- _What the exercise asks_
Below are some records. Count the lines with "assert" in them and give nothing but the total.

Collected data entries
Lemma send_credits_runs credits : forall i s,
  0 <= i -> router_return_credits s = replicate (Z.to_nat i) 0 ++ credits -> Forall (Z.le 0) credits ->
  runs (send_credits i credits) s (fun _ s' => exists acts,
    s' = s <| router_return_credits := replicate (Z.to_nat i + length credits) 0 |> <| performed ::= fun l => l ++ acts |> /\
    told acts = messages i credits /\ noise acts).
Proof.
  induction credits as [|c credits IH]; intros i s Hi Hret Hpos; cbn [send_credits].
  - lc_walk. exists []. split_and!.
    + rewrite app_nil_r in Hret. cbn [length]. rewrite Nat.add_0_r, <- Hret. destruct s. unfold update; cbn. by rewrite app_nil_r.
    + done.
    + done.
  - apply Forall_cons in Hpos as [Hc Hpos]. apply runs_bind.
    assert (forall (s1 : LinkControl) acts1, s1 = s <| router_return_credits := replicate (Z.to_nat (i + 1)) 0 ++ credits |> <| performed ::= fun l => l ++ acts1 |> ->
      acts1 = (if 0 <? c then [RtrUntimed (NetCredit i c)] else []) ->
      runs (send_credits (i + 1) credits) s1 (fun _ s' => exists acts,
        s' = s <| router_return_credits := replicate (Z.to_nat i + length (c :: credits)) 0 |> <| performed ::= fun l => l ++ acts |> /\
        told acts = messages i (c :: credits) /\ noise acts)) as Hgo.
    { intros s1 acts1 -> Ha1. eapply runs_mono; [apply IH; [lia|done|done]|]. intros u s' (acts & -> & Hacts & Hn).
      exists (acts1 ++ acts). split_and!.
      - cbn [length]. unfold update; cbn. replace (Z.to_nat (i + 1) + length credits)%nat with (Z.to_nat i + S (length credits))%nat by lia.
        by rewrite app_assoc.
      - rewrite told_app, Hacts, Ha1. cbn [messages]. by destruct (0 <? c).
      - apply noise_app; [|done]. subst acts1. by destruct (0 <? c). }
    assert (replicate (Z.to_nat (i + 1)) 0 = replicate (Z.to_nat i) 0 ++ [0]) as Erep.
    { replace (Z.to_nat (i + 1)) with (Z.to_nat i + 1)%nat by lia. by rewrite replicate_add. }
    apply runs_when; intros Hlt; unfold perform.
    + lc_walk. eapply runs_getsR; [apply set_index_in_range; cbn; rewrite Hret, length_app, length_replicate; cbn; lia|]. lc_walk.
      eapply Hgo; [|by rewrite Hlt]. unfold update; cbn. rewrite Hret. rewrite insert_app_r_alt by (rewrite length_replicate; lia).
      rewrite length_replicate, Nat.sub_diag, Erep, <- app_assoc. done.
    + eapply Hgo; [|by rewrite Hlt]. apply Z.ltb_ge in Hlt. assert (c = 0) as -> by lia. rewrite Erep, <- app_assoc. cbn [app].
      rewrite <- Hret. destruct s. unfold update; cbn. by rewrite app_nil_r.
Qed.
End networks.

(** The credits of the router, network by network. *)
Definition credits_for (v : Z) (l : list (Z * Z)) : Z := total (fun x => if x.1 =? v then x.2 else 0) l.

Lemma receive_credits (l : list (Z * Z)) : forall s,
  Forall (fun x => 0 <= x.1 < Z.of_nat (length (router_credits s)) /\ 0 <= x.2) l ->
  runs (receive_untimed false ((fun x => NetCredit x.1 x.2) <$> l)) s (fun _ s' => exists rc, s' = s <| router_credits := rc |> /\
    length rc = length (router_credits s) /\ forall v, rc !!! v = router_credits s !!! v + credits_for (Z.of_nat v) l).
Proof.
  induction l as [|[v n] l IH]; intros s Hl; cbn [fmap list_fmap receive_untimed fst snd].
  - lc_walk. exists (router_credits s). split_and!; [by destruct s|done|]. intros v. unfold credits_for, total. cbn. lia.
  - apply Forall_cons in Hl as [[Hv Hn] Hl]. cbn in Hv, Hn. lc_walk.
    assert (at_index (router_credits s) v = Ok (router_credits s !!! Z.to_nat v)) as Hc.
    { apply at_index_Ok. split; [lia|]. apply list_lookup_lookup_total_lt. lia. }
    eapply runs_getsR; [exact Hc|]. lc_walk. eapply runs_getsR; [apply set_index_in_range; done|]. lc_walk.
    eapply runs_mono; [apply IH; cbn; by rewrite length_insert|]. intros u s' (rc & -> & Hlen & Hrc). exists rc. cbn in Hlen, Hrc. rewrite length_insert in Hlen.
    split_and!; [done|done|]. intros w. rewrite Hrc, insert_total by lia. unfold credits_for. rewrite total_cons. cbn [fst snd].
    destruct (Z.eqb_spec v (Z.of_nat w)) as [->|Hne]; [rewrite Nat2Z.id, decide_True by done; lia|]. rewrite decide_False by lia. lia.
Qed.

Lemma expect_next c v l : expect c (NetInit c v :: l) = Ok (v, l).
Proof. unfold expect. cbn [recvUntimed]. destruct (decide (c = c)); done. Qed.

Lemma receive_vns_Ok given : forall n, n = length given ->
  receive_vns n ((fun v => NetInit Init.REQUEST_VNS v) <$> given) = Ok (given, []).
Proof.
  induction given as [|v given IH]; intros n ->; [done|]. cbn [length receive_vns fmap list_fmap].
  rewrite expect_next. cbn [mbind res_bind]. by rewrite (IH _ eq_refl).
Qed.

(** The state phase 2 starts from. *)
Record fresh (s : LinkControl) : Prop := {
  fr_flit : 0 < flit_size s < 2 ^ 30;
  fr_input : Z.of_nat (length (input_queues s)) = req_vns s;
  fr_cur : curr_out_vn s = 0;
  fr_congestion : congestion_state s = ∅;
  fr_waiting : lc_waiting s = true;
  fr_buffers : 0 <= inbuf_flits s /\ 0 <= outbuf_flits s;
  fr_noise : noise (performed s);
  fr_unsent : told (performed s) = []
}.

Lemma phase2_ready s tot given :
  fresh s -> 0 <= tot -> length given = Z.to_nat (req_vns s) ->
  let vmap := default given (vn_out_map s) in
  Z.of_nat (length vmap) = req_vns s -> Forall (fun v => v = -1 \/ 0 <= v < tot) vmap ->
  runs (init_phase2 (NetInit Init.REQUEST_VNS tot :: ((fun v => NetInit Init.REQUEST_VNS v) <$> given))) s (fun _ s' =>
    lc_ready s' /\ total_vns s' = tot /\ router_credits s' = replicate (Z.to_nat tot) 0 /\ nid_map s' = nid_map s /\
    told (performed s') = buffer_messages vmap (inbuf_flits s) tot /\
    (forall v w, vmap !! v = Some w -> w <> -1 ->
       exists k b, vn_remap_out s' !! v = Some (Some (Z.of_nat k)) /\ output_queues s' !! k = Some b /\ b_vn b = w)).
Proof.
  intros [Hflit Hin Hcur Hcs Hw [Hib Hob] Hnoise Hun] Htot Hg vmap Hlen Hvmap. unfold init_phase2. apply runs_bind. eapply runs_getsR; [apply expect_next|]. lc_walk. eapply runs_getsR; [by apply receive_vns_Ok|]. lc_walk. fold vmap.
  set (zeros := replicate (Z.to_nat tot) 0). assert (Z.of_nat (length zeros) = tot) as Hz by (subst zeros; rewrite length_replicate; lia).
  assert (forall v, (v < length zeros)%nat -> zeros !!! v = 0) as Hz0.
  { intros v Hv. subst zeros. rewrite length_replicate in Hv. by apply lookup_total_replicate_2. }
  assert (forall v, 0 <= zeros !!! v) as Hzp.
  { intros v. destruct (lt_dec v (length zeros)) as [Hv|Hv]; [by rewrite Hz0|].
    rewrite list_lookup_total_alt, lookup_ge_None_2 by lia. done. }
  destruct (count_vns_Ok tot (inbuf_flits s) vmap zeros zeros Hvmap Hz eq_refl) as (cnt & ret & E & L1 & L2 & Hcnt).
  { done. }
  eapply runs_getsR; [exact E|]. lc_walk.
  destruct (instance_queues vmap (outbuf_flits s) cnt 0 [] (replicate (Z.to_nat (req_vns s)) None)) as [queues remap] eqn:Eq.
  apply (instance_queues_allots vmap (outbuf_flits s)) in Eq as [Hq Hd Hrl Hrr Hm]; [|..].
  2: { intros j c Hj. apply lookup_lt_Some in Hj as Hjl. rewrite L1 in Hjl. destruct (Hcnt j Hjl) as (_ & H & _). apply lookup_of_index in Hj. rewrite Hj in H.
       rewrite H, Hz0, Z.add_0_l by done. split; [intros [?|?]; [lia|done]|auto]. }
  2: done.
  2: { split; try done; [constructor|by rewrite length_replicate; lia| |]; [|lia].
       intros v r [H _]%lookup_replicate. done. }
  rewrite L1 in *. cbn [Z.add] in Hq, Hm. rewrite Hz in *. lc_walk. set (s1 := update _ _).
  assert (forall v : nat, (v < length zeros)%nat -> ret !!! v = if decide (Z.of_nat v ∈ vmap) then inbuf_flits s else 0) as Hret.
  { intros v Hv. destruct (Hcnt v Hv) as (_ & _ & ->). rewrite Hz0 by done. apply decide_ext. naive_solver. }
  assert (Forall (Z.le 0) ret) as Hpos.
  { apply Forall_lookup. intros v x Hx. apply lookup_lt_Some in Hx as Hl. apply lookup_of_index in Hx. rewrite <- Hx, Hret by lia. by case_decide. }
  eapply runs_mono; [apply (send_credits_runs ret 0 s1); [done|done|done]|]. intros u s' (acts & -> & Hacts & Hn). lc_walk. cbn [Z.to_nat Nat.add].
  assert (forall k b, queues !! k = Some b -> bundle_ok (outbuf_flits s) tot b) as Hbs.
  { intros k b Hb. rewrite Forall_lookup in Hq. destruct (Hq k b Hb) as (E1 & E2 & E3). split; [done|lia|rewrite E1, E2; unfold total; cbn; lia|by rewrite E1]. }
  assert (noise (performed s ++ acts)) as [Hn1 Hn2] by by apply noise_app.
  split_and!; try done.
  - split; cbn; try done; [split; cbn; try done|].
    + by rewrite Hrl.
    + f_equal. cbn [Z.to_nat Nat.add]. lia.
    + unfold used_vns. cbn. rewrite Hcur. lia.
    + rewrite Hcs. intros t c H. by rewrite lookup_empty in H.
    + intros _ _. eapply Forall_impl; [exact Hq|]. by intros b [? _].
    + eapply Forall_impl; [exact Hq|]. by intros b [? _].
  - cbn. rewrite told_app, Hun, Hacts. cbn [app]. unfold buffer_messages.
    assert (Z.of_nat (length ret) = tot) as Hrt by lia. rewrite <- Hrt. apply messages_buffers. intros v Hv. apply Hret. lia.
  - intros v w Hv Hw1. apply Hm; [done|]. rewrite Forall_lookup in Hvmap. destruct (Hvmap v w Hv); [done|lia].
Qed.

(** What the router tells an endpoint before the networks. *)
Definition phase1_messages (bw f me : Z) : list net_event :=
  [NetInit Init.REPORT_BW bw; NetInit Init.REPORT_FLIT_SIZE f; NetInit Init.REPORT_ID me].
Definition phase2_messages (tot : Z) (given : list Z) : list net_event :=
  NetInit Init.REQUEST_VNS tot :: ((fun v => NetInit Init.REQUEST_VNS v) <$> given).
Definition credit_messages (credits : list (Z * Z)) : list net_event := (fun x => NetCredit x.1 x.2) <$> credits.

Definition init_phases (factor : Z -> Z -> Z) (now : Z) (bw f me tot : Z) (given : list Z) (credits : list (Z * Z)) : LC unit :=
  init factor now 0 [] ;; init factor now 1 (phase1_messages bw f me) ;; init factor now 2 (phase2_messages tot given) ;;
  init factor now 3 (credit_messages credits) ;; skip.

Lemma phase1_fresh factor now s bw f me :
  0 < f < 2 ^ 30 -> Z.of_nat (length (input_queues s)) = req_vns s -> curr_out_vn s = 0 -> congestion_state s = ∅ -> lc_waiting s = true ->
  0 <= inbuf_flits s /\ 0 <= outbuf_flits s -> performed s = [] ->
  (forall m, nid_map s = Some m -> 0 <= (if logical_nid s =? -1 then me else logical_nid s) < Z.of_nat (length m)) ->
  runs (init factor now 0 [] ;; init factor now 1 (phase1_messages bw f me)) s (fun _ s' =>
    fresh s' /\ inbuf_flits s' = inbuf_flits s /\ req_vns s' = req_vns s /\ vn_out_map s' = vn_out_map s /\
    nid_map s' = (fun m => <[Z.to_nat (if logical_nid s =? -1 then me else logical_nid s) := me]> m) <$> nid_map s).
Proof.
  intros Hf Hin Hcur Hcs Hw Hb Hp Hn. unfold init, init_phase0, init_phase1, perform. lc_walk.
  do 3 try (eapply runs_getsR; [apply expect_next|]; lc_walk). cbn. destruct (nid_map s) as [m|] eqn:Em.
  - lc_walk. eapply runs_getsR; [cbn; apply set_index_in_range, Hn; done|]. lc_walk. cbn. split_and!; try done.
    split; cbn; rewrite ?Hp; done.
  - lc_walk. cbn. split_and!; try done.
    split; cbn; rewrite ?Hp; done.
Qed.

- _Output for this task_
12